Design and Fabrication of TiO2\G Nanocomposite as Electron Transport Layer for Perovskite QD Solar Cells.

Document Type : Research Paper


Department of Physics, College of Science, University of Thi-Qar, Thi-Qar,64001, Iraq


This work successfully presented a comparison between two solar cell models based on the development of perovskite layer using quantum dots. The systems (FTO \c-TiO2-G\ TiO2-G (ETL)\CH3NH3PbI3\ZrO2-G) and (FTO \c-TiO2-G\ TiO2-G (ETL)\CH3NH3PbI3 QD\ZrO2-G) were prepared. The layers that make up the cell were characterized individually after being deposited on FTO glass substrates. X-ray diffraction, FESEM, TEM, FTIR, and Uv-Vis. spectroscopy techniques were utilized to determine the structural, morphological, topological, and optical properties of these layers respectively. XRD pattern of perovskite CH3NH3PbI3 showed a polycrystalline structure with (211) as a dominate phase and 78.28 nm as crystallite size.
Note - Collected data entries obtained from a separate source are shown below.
(* ===== verification/FatFile.v ===== *)
(** * FAT32: the data of a file ([fs/fat/file.c], [fat_write_inode])

    A regular file with its volume.  The page cache of [mm/filemap.c] is told of
    changes; what it is told is kept in order. *)
From Stdlib Require Import FunctionalExtensionality.
From S2P Require Import Prelude Ext2 Fat.
Import Ext2 Fat.

Module FatFile.

Definition EROFS : Z := 30.
Definition FAT_ATTR_LFN : Z := 0x0f.
Definition FAT_ATTR_VOLUME_ID : Z := 0x08.
Definition FAT_ATTR_ARCHIVE : Z := 0x20.

(** ** Times on disk ([fs/fat/misc.c]) *)

Definition fat_dos_date (seconds : Z) : Z :=
  let z := u64 (seconds / 86400 + 719468) in
  let era := z / 146097 in
  let doe := z - era * 146097 in
  let yoe := (doe - doe / 1460 + doe / 36524 - doe / 146096) / 365 in
  let y := yoe + era * 400 in
  let doy := doe - (365 * yoe + yoe / 4 - yoe / 100) in
  let mp := (5 * doy + 2) / 153 in
  let d := doy - (153 * mp + 2) / 5 + 1 in
  let m := if mp <? 10 then mp + 3 else mp - 9 in
  let y := y + Z.b2z (m <=? 2) in
  let dos_year := if y >=? 1980 then u16 (y - 1980) else 0 in
  let dos_year := if dos_year >? 127 then 127 else dos_year in
  u16 (Z.lor (Z.lor (Z.shiftl dos_year 9) (Z.shiftl m 5)) d).

Definition fat_dos_time (seconds : Z) : Z :=
  let tod := seconds mod 86400 in
  let hour := tod / 3600 in
  let minute := (tod / 60) mod 60 in
  let second := (tod mod 60) / 2 in
  u16 (Z.lor (Z.lor (Z.shiftl hour 11) (Z.shiftl minute 5)) second).

Definition fat_entry_set_modify_times (p : list Z) (o atime mtime : Z) : list Z :=
  fat_write16 (fat_write16 (fat_write16 p (o + 18) (fat_dos_date atime)) (o + 22) (fat_dos_time mtime)) (o + 24) (fat_dos_date mtime).

(** ** State *)

Record inode := mkinode {
  i_ino : Z; is_reg : bool;
  i_size : Z; i_nr_block : Z; i_atime : Z; i_mtime : Z; i_ctime : Z; i_dirty : bool;
  dir_cluster : Z; dir_offset : Z; attributes : Z;
  fi : finode;
}.

(** What the page cache is told: pages behind a size are gone, or bytes of a
    range have changed. *)
Inductive told := Invalidate (size : Z) | Update (start : Z) (bytes : list Z).

Record st := mkst { fs_vol : vol; ino : inode; cache_log : list told }.

Definition set_vol (v : vol) (t : st) : st := mkst v (ino t) (cache_log t).
Definition set_ino (i : inode) (t : st) : st := mkst (fs_vol t) i (cache_log t).
Definition set_fi (f : finode) (t : st) : st :=
  let i := ino t in
  set_ino (mkinode (i_ino i) (is_reg i) (i_size i) (i_nr_block i) (i_atime i) (i_mtime i) (i_ctime i) (i_dirty i)
             (dir_cluster i) (dir_offset i) (attributes i) f) t.
Definition set_size (n : Z) (t : st) : st :=
  let i := ino t in
  set_ino (mkinode (i_ino i) (is_reg i) n ((n + 511) / 512) (i_atime i) (i_mtime i) (i_ctime i) (i_dirty i)
             (dir_cluster i) (dir_offset i) (attributes i) (fi i)) t.
(** Times, the archive bit and [I_Dirty]. *)
Definition modified (now : Z) (t : st) : st :=
  let i := ino t in
  set_ino (mkinode (i_ino i) (is_reg i) (i_size i) (i_nr_block i) (i_atime i) now now true
             (dir_cluster i) (dir_offset i) (Z.lor (attributes i) FAT_ATTR_ARCHIVE) (fi i)) t.
Definition tell (e : told) (t : st) : st := mkst (fs_vol t) (ino t) (cache_log t ++ [e]).
Definition set_start_cluster (c : Z) (t : st) : st := set_fi (set_start c (fi (ino t))) t.
Definition drop_cc (t : st) : st :=
  let f := fi (ino t) in set_fi (mkfi (start_cluster f) (cc_start f) (cc_index f) (cc_cluster f) false) t.

Definition G (A : Type) : Type := ST st A.
Definition getf : G st := fun t => (Ok t, t).
Definition onvol {A} (m : F A) : G A := fun t => let '(r, s) := m (fs_vol t) in (r, set_vol s t).

(** The calls that keep a position or a start in the inode. *)
Definition cluster_at (index : Z) : G Z := fun t =>
  match fat_cluster_at (fi (ino t)) index (fs_vol t) with
  | (Ok (c, f), s) => (Ok c, set_fi f (set_vol s t))
  | (Er e, s) => (Er e, set_vol s t)
  end.
Definition cluster_at_alloc (index : Z) : G Z := fun t =>
  match fat_cluster_at_alloc (fi (ino t)) index (fs_vol t) with
  | (Ok (r, f), s) => (r, set_fi f (set_vol s t))
  | (Er e, s) => (Er e, set_vol s t)
  end.

Definition fsz (t : st) : Z := cluster_size (sbi (fs_vol t)).

(** ** Reading *)

(** Bytes of the file at [offset + done], [valid_bytes - done] of them. *)
Fixpoint read_loop (fuel : nat) (offset done valid_bytes : Z) : G (list Z) :=
  match fuel with
  | O => ret []
  | S fuel =>
    if done >=? valid_bytes then ret [] else
    t <~ getf ;;
    let pos := offset + done in
    let cluster_index := u32 (pos / fsz t) in
    let cluster_offset := pos mod fsz t in
    let chunk := Z.min (fsz t - cluster_offset) (valid_bytes - done) in
    cluster <~ cluster_at cluster_index ;;
    if cluster =? 0 then fail (- EIO) else
    onvol kmalloc ;~
    b <~ onvol (fat_read_cluster cluster) ;;
    rest <~ read_loop fuel offset (done + chunk) valid_bytes ;;
    ret (sub_bytes b cluster_offset chunk ++ rest)
  end.

Definition fat_file_read_page (offset valid_bytes : Z) : G (list Z) :=
  t <~ getf ;;
  if negb (is_reg (ino t)) then fail (- EINVAL) else
  read_loop (Z.to_nat (valid_bytes / fsz t + 2)) offset 0 valid_bytes.

(** ** Writing *)

Fixpoint zero_loop (fuel : nat) (start fin : Z) : G unit :=
  match fuel with
  | O => ret tt
  | S fuel =>
    if start >=? fin then ret tt else
    t <~ getf ;;
    let cluster_index := u32 (start / fsz t) in
    let offset := start mod fsz t in
    let chunk := Z.min (fsz t - offset) (fin - start) in
    cluster <~ cluster_at_alloc cluster_index ;;
    if cluster =? 0 then fail (- EIO) else
    onvol kmalloc ;~
    b <~ (if (offset =? 0) && (chunk =? fsz t) then ret (replicate (Z.to_nat (fsz t)) 0) else
          b <~ onvol (fat_read_cluster cluster) ;; ret (memcpy_at b offset (replicate (Z.to_nat chunk) 0) chunk)) ;;
    onvol (fat_write_cluster cluster b) ;~
    zero_loop fuel (start + chunk) fin
  end.

Definition fat_zero_range (start fin : Z) : G unit :=
  if fin <=? start then ret tt else
  t <~ getf ;; zero_loop (Z.to_nat ((fin - start) / fsz t + 2)) start fin.

Definition fat_file_rollback_to_clusters (keep_clusters : Z) : G unit :=
  if keep_clusters =? 0 then
    t <~ getf ;;
    let tail := start_cluster (fi (ino t)) in
    modify (set_start_cluster 0) ;~ modify drop_cc ;~
    if tail =? 0 then ret tt else onvol (fat_free_cluster_chain tail)
  else
    keep <~ cluster_at (keep_clusters - 1) ;;
    if keep =? 0 then fail (- EIO) else
    r <~ try (onvol (fat_next_cluster keep)) ;;
    match r with
    | Er e => if e =? - ENOENT then ret tt else fail e
    | Ok tail =>
      onvol (fat_write_fat_entry keep FAT_EOC_MAX) ;~
      if tail =? 0 then ret tt else modify drop_cc ;~ onvol (fat_free_cluster_chain tail)
    end.

Definition fat_write_inode : G unit :=
  t <~ getf ;;
  let i := ino t in let sb := sbi (fs_vol t) in
  if i_ino i =? 0 then fail (- EINVAL) else
  if i_ino i =? FAT_ROOT_INO then ret tt else
  let cluster := dir_cluster i in let offset := dir_offset i in
  if (cluster =? 0) || bad_cluster sb cluster || (u32 (offset + FAT_ENTRY_SIZE) >? cluster_size sb) then fail (- EINVAL) else
  onvol kmalloc ;~
  b <~ onvol (fat_read_cluster cluster) ;;
  if (byte_at b offset =? 0) || (byte_at b offset =? 0xe5) || (byte_at b (offset + 11) =? FAT_ATTR_LFN) ||
     negb (Z.land (byte_at b (offset + 11)) FAT_ATTR_VOLUME_ID =? 0) then fail (- ENOENT) else
  let b := memcpy_at b (offset + 11) [attributes i] 1 in
  let b := fat_write16 b (offset + 20) (Z.shiftr (start_cluster (fi i)) 16) in
  let b := fat_write16 b (offset + 26) (start_cluster (fi i)) in
  let b := fat_write32 b (offset + 28) (i_size i) in
  let b := if i_mtime i =? 0 then b else fat_entry_set_modify_times b offset (i_atime i) (i_mtime i) in
  onvol (fat_write_cluster cluster b).

(** The clusters of a size. *)
Definition clusters_for (size cs : Z) : Z := u32 (size + cs - 1) / cs.

(** The chain gets the length of the new size. *)
Definition fit_chain (needed have : Z) : G unit :=
  t <~ getf ;;
  if needed <? have then
    if needed =? 0 then
      onvol (fat_free_cluster_chain (start_cluster (fi (ino t)))) ;~ modify (set_start_cluster 0)
    else
      keep <~ cluster_at_alloc (needed - 1) ;;
      r <~ try (onvol (fat_next_cluster keep)) ;;
      match r with
      | Er e => if e =? - ENOENT then onvol (fat_write_fat_entry keep FAT_EOC_MAX) else fail e
      | Ok tail => onvol (fat_write_fat_entry keep FAT_EOC_MAX) ;~
                   (if tail =? 0 then ret tt else onvol (fat_free_cluster_chain tail))
      end
  else if needed >? have then cluster_at_alloc (needed - 1) ;~ ret tt else ret tt.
In addition, it had multi-plane prismatic structures with 1.38071±0.78847 μm of the length average and 0.34694±0.18069 μm of the diameter average, and about 72.3 % as a porosity, in the same time, its energy gap reduced from 1.95 eV for CH3NH3PbI3 to 1.74 eV for CH3NH3PbI3 QD. At the same time, both fill factor and efficiency increased about 1.39% for FF and 9.55% for efficiency with replacing of CH3NH3PbI3 QD.